The IRS continues to closely monitor the situation. In addition, more information will be shared on IRS.gov shortly on some common questions taxpayers are asking.
DAILY RUNDOWN: April 15, 2020
Banks will soon be able to postpone some appraisals until 120 days after a mortgage closes
Citing the need to “extend financing to creditworthy households and businesses quickly in the wake of the national emergency declared in connection with COVID-19,” a trio of federal banking regulators announced Tuesday evening that banks will soon be able to delay getting an appraisal on a property for as many as 120 days after a mortgage closes.
The Board of Governors of the Federal Reserve System, the Federal Deposit Insurance Corp., and the Office of the Comptroller of the Currency announced the changes Tuesday, stating the rule change will be in effect until the end of this year.
Under the rule change, banks can postpone an appraisal on a residential or commercial property for 120 after the loan is closed.
It should be noted that the rule only applies to banks under the oversight of the Fed, FDIC and OCC.
More important, the rule change only applies to loans kept in banks’ portfolios.
Loans sold to or guaranteed by the Federal Housing Administration, Department of Housing and Urban Development, Department of Veterans Affairs, Fannie Mae, or Freddie Mac will still require an appraisal before closing, per each agency’s or company’s rules.
Meanwhile, each of those agencies has relaxed their appraisal rules in recent weeks to address social distancing protocols or stay-at-home orders in various states and cities.
In each case, the agencies moved to allow exterior-only appraisals (known as drive-by appraisals) or in some cases, desktop appraisals, where the appraiser doesn’t inspect the property or comparable sales. Instead, the appraiser relies on public records, multiple listing service information, and other third-party data sources to identify the property characteristics.
But the newly announced rules from the banking regulators go several steps beyond that, stating that appraisals may be pushed to 120 days after the mortgage closes.
The rule change is not official yet, however. The rule goes into effect when it is entered into the Federal Register.

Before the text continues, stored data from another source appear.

(** Among the nodes [P], closed under children, only [p] may have a larger
    child: after the downdate from [p] none has. *)
Lemma downdate_spec fuel : ∀ s b p n (P : nat → Prop),
  (∀ k, P k → P (k * 2)%nat ∧ P (k * 2 + 1)%nat) →
  filled b n → (n * 2 + 1 < length b)%nat → keys_ok get_cnt s b →
  (1 <= p <= n)%nat → P p → (n < fuel + p)%nat →
  (∀ k, P k → k ≠ p → ok get_cnt s b k) →
  (∀ k c x y, P k → (p = k * 2 ∨ p = k * 2 + 1)%nat → (c = p * 2 ∨ c = p * 2 + 1)%nat →
     dat b k = Some x → dat b c = Some y → get_cnt s y <= get_cnt s x) →
  ∃ q b' s', mh_internal_downdate get_cnt swap_hptr fuel s b p = Ok (q, b', s') ∧
    length b' = length b ∧ filled b' n ∧ data <$> b' ≡ₚ data <$> b ∧
    (∀ d, get_cnt s' d = get_cnt s d) ∧ (∀ k, P k → ok get_cnt s b' k).
Proof.
  induction fuel as [|fuel IH]; intros s b p n P HP Hf Hl Hk Hp HPp Hfuel Hok Hgp; [lia|].
  destruct (proj2 (Hf p) Hp) as [d Hd].
  destruct (maxchild_spec get_cnt s b p d) as (r & b1 & E & Ed & El & Hb1 & Hr);
    [lia|lia|done|done|]. cbn [mh_internal_downdate]. rewrite E; simpl.
  assert (D1 : ∀ k, dat b1 k = dat b k) by by apply dat_data.
  assert (Hf1 : filled b1 n) by (intros i; rewrite D1; apply Hf).
  destruct r as [c|].
  - destruct Hr as (Hc & dc & Hbc & Hdc & Hmax).
    rewrite (bget_Ok _ _ _ Hbc), (bget_Ok _ _ _ Hb1); simpl.
    assert (Hcp : c ≠ p) by lia.
    assert (Hcn : (1 <= c <= n)%nat) by (apply Hf; eauto).
    assert (HPc : P c) by (destruct (HP p HPp), Hc; subst; done).
    destruct (Z.gtb_spec (get_cnt s dc) (get_cnt s d)) as [Hgt|Hle].
    + rewrite (swap_nodes_spec _ _ _ _ _ dc d Hcp Hbc Hb1) by (simpl; eauto; apply (Hk c); done).
      simpl. set (b2 := <[p:=_]> (<[c:=_]> b1)).
      assert (D2 : ∀ k, dat b2 k = if decide (k = p) then Some dc else
                                   if decide (k = c) then Some d else dat b k).
      { intros k. unfold b2. rewrite (dat_swap b1 c p) by done.
        repeat case_decide; subst; by rewrite D1. }
      assert (Hp2 : data <$> b2 ≡ₚ data <$> b).
      { rewrite <-Ed. unfold b2. by rewrite (swap_Permutation b1 c p) by done. }
      destruct (IH (swap_hptr d dc s) b2 c n P HP) as (q & b' & s' & -> & ? & ? & ? & Hs' & Hok').
      * intros i. rewrite D2. repeat case_decide; subst; [|naive_solver|apply Hf]. naive_solver.
      * unfold b2. rewrite !length_insert. lia.
      * eapply keys_ok_ext; [|exact Hp2|exact Hk]. intros. apply swap_keys.
      * lia.
      * done.
      * lia.
      * intros k HPk Hkc. intros c' x y Hc'. rewrite !swap_keys, !D2.
        destruct (decide (k = p)) as [->|Hkp].
        -- intros [= <-]. destruct (decide (c' = p)); [lia|].
           destruct (decide (c' = c)); [intros [= <-]; lia|]. intros Hy. by apply (Hmax c').
        -- rewrite decide_False by done. intros Hx Hy.
           destruct (decide (c' = p)) as [->|]; [injection Hy as <-; by apply (Hgp k c)|].
           destruct (decide (c' = c)) as [->|]; [lia|]. by apply (Hok k HPk Hkp c').
      * intros k c' x y HPk Hck Hcc. rewrite !swap_keys, !D2.
        assert (k = p) as -> by lia. rewrite decide_True by done. intros [= <-].
        rewrite !decide_False by lia. intros Hy. by apply (Hok c HPc Hcp c' dc y).
      * exists q, b', s'. split_and!; try done.
        -- unfold b2 in *. rewrite !length_insert in *. lia.
        -- by etrans.
        -- intros. by rewrite Hs', swap_keys.
        -- intros k HPk. eapply ok_ext; [|done|by apply Hok']. intros. by rewrite swap_keys.
    + eexists _, b1, s. split; [done|]. split_and!; try done; [by rewrite Ed|].
      intros k HPk. eapply ok_ext; [done|done|]. destruct (decide (k = p)) as [->|]; [|by apply Hok].
      intros c' x y Hc' Hx Hy. rewrite Hd in Hx. injection Hx as <-.
      specialize (Hmax c' y Hc' Hy). lia.
  - destruct Hr as [Hn1 Hn2]. eexists _, b1, s. split; [done|]. split_and!; try done; [by rewrite Ed|].
    intros k HPk. eapply ok_ext; [done|done|]. destruct (decide (k = p)) as [->|]; [|by apply Hok].
    intros c' x y [-> | ->]; congruence.
Qed.

(** A downdate ends on every heap, also on one that is not in order. *)
Lemma downdate_total fuel : ∀ s b p n, filled b n → (n * 2 + 1 < length b)%nat → keys_ok get_cnt s b →
  (1 <= p <= n)%nat → (n < fuel + p)%nat → ∃ r, mh_internal_downdate get_cnt swap_hptr fuel s b p = Ok r.
Proof.
  induction fuel as [|fuel IH]; intros s b p n Hf Hl Hk Hp Hfuel; [lia|].
  destruct (proj2 (Hf p) Hp) as [d Hd].
  destruct (maxchild_spec get_cnt s b p d) as (r & b1 & E & Ed & El & Hb1 & Hr); [lia|lia|done|done|].
  cbn [mh_internal_downdate]. rewrite E; simpl. destruct r as [c|]; [|by eexists].
  destruct Hr as (Hc & dc & Hbc & Hdc & _). rewrite (bget_Ok _ _ _ Hbc), (bget_Ok _ _ _ Hb1); simpl.
  assert (Hcn : (1 <= c <= n)%nat) by (apply Hf; eauto). assert (Hcp : c ≠ p) by lia.
  destruct (Z.gtb_spec (get_cnt s dc) (get_cnt s d)); [|by eexists].
  rewrite (swap_nodes_spec _ _ _ _ _ dc d Hcp Hbc Hb1) by (simpl; eauto; apply (Hk c); done). simpl.
  apply (IH _ _ c n); [|rewrite !length_insert; lia| |done|lia].
  - intros i. rewrite (dat_swap b1 c p) by done. repeat case_decide; subst; rewrite (dat_data _ _ Ed); apply Hf || naive_solver.
  - eapply keys_ok_ext; [intros; apply swap_keys| |exact Hk]. rewrite <-Ed. by rewrite (swap_Permutation b1 c p) by done.
Qed.

(** ** The heap as a bag of objects *)

(** A heap of [n] objects: they fill the nodes 1..n, and the array has room for
    the children of each. *)
Definition wf (h : mh (D:=D)) (n : nat) : Prop :=
  size h = Z.of_nat n ∧ filled (body h) n ∧ Z.of_nat n <= max h ∧
  Z.of_nat (length (body h)) = 2 * (max h + 1).

(** [h'] holds the same objects as [h], perhaps in other nodes. *)
Definition same_bag (h h' : mh (D:=D)) : Prop :=
  max h' = max h ∧ data <$> body h' ≡ₚ data <$> body h.

Lemma wf_room h n : wf h n → (n * 2 + 1 < length (body h))%nat.
Proof. intros (_ & _ & H1 & H2). lia. Qed.

Lemma downdate_wf s h p n (P : nat → Prop) :
  (∀ k, P k → P (k * 2)%nat ∧ P (k * 2 + 1)%nat) → wf h n → keys_ok get_cnt s (body h) →
  (1 <= p <= n)%nat → P p → (∀ k, P k → k ≠ p → ok get_cnt s (body h) k) →
  (∀ k, P k → ¬ (p = k * 2 ∨ p = k * 2 + 1)%nat) →
  ∃ h' s', downdate get_cnt swap_hptr s h p = Ok (h', s') ∧ wf h' n ∧ same_bag h h' ∧
    (∀ d, get_cnt s' d = get_cnt s d) ∧ (∀ k, P k → ok get_cnt s (body h') k).
Proof.
  intros HP Hwf Hk Hp HPp Hok Hno. pose proof (wf_room _ _ Hwf) as Hroom.
  destruct Hwf as (Hsz & Hf & Hm & Hl). unfold downdate.
  destruct (downdate_spec (S (length (body h))) s (body h) p n P HP Hf Hroom Hk Hp HPp)
    as (q & b' & s' & -> & Hl' & Hf' & Hperm & Hs' & Hok'); [lia|done| |].
  { intros k c x y HPk Hkp. exfalso. by apply (Hno k). }
  simpl. eexists _, s'. split; [done|]. split_and!; simpl; try done. 
  split_and!; simpl; try done. congruence.
Qed.

Lemma construct_level_spec k : ∀ s h j n st,
  (1 <= st <= j)%nat → (j + k = 2 * st)%nat → (2 * st <= S n)%nat → wf h n →
  keys_ok get_cnt s (body h) →
  (∀ m, (2 * st <= m ∨ st <= m < j)%nat → ok get_cnt s (body h) m) →
  ∃ h' s', construct_level get_cnt swap_hptr s h j k = Ok (h', s') ∧ wf h' n ∧ same_bag h h' ∧
    (∀ d, get_cnt s' d = get_cnt s d) ∧ (∀ m, (st <= m)%nat → ok get_cnt s (body h') m).
Proof.
  induction k as [|k IH]; intros s h j n st Hst Hj Hn Hwf Hk Hok; simpl.
  - exists h, s. split_and!; try done. intros m Hm. apply Hok. lia.
  - destruct (downdate_wf s h j n (λ m, 2 * st <= m ∨ st <= m <= j)%nat)
      as (h1 & s1 & -> & Hwf1 & [Hm1 Hp1] & Hs1 & Hok1); try done; try lia.
    { intros m Hm Hne. apply Hok. lia. }
    simpl. destruct (IH s1 h1 (S j) n st) as (h2 & s2 & -> & Hwf2 & [Hm2 Hp2] & Hs2 & Hok2);
      try done; try lia.
    { by eapply keys_ok_ext. }
    { intros m Hm. eapply ok_ext; [done|done|]. apply Hok1. lia. }
    exists h2, s2. split_and!; try done.
    + split; [congruence|by etrans].
    + intros d. by rewrite Hs2.
    + intros m Hm. eapply ok_ext; [|done|by apply Hok2]. intros. by rewrite Hs1.
Qed.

When the rule change goes into effect, the rule will apply to “residential and commercial real estate secured transactions, including loans for new money or refinancing transactions.”
However, the rule excludes “transactions for acquisition, development, and construction of real estate.”
In the interim final rule, the regulators note how the current environment is impacting the ability of certain people to buy a home or refinance if they want to or need to.
“Due to the impact of COVID-19, businesses and individuals have a heightened need for additional liquidity,” the regulators state in the rule.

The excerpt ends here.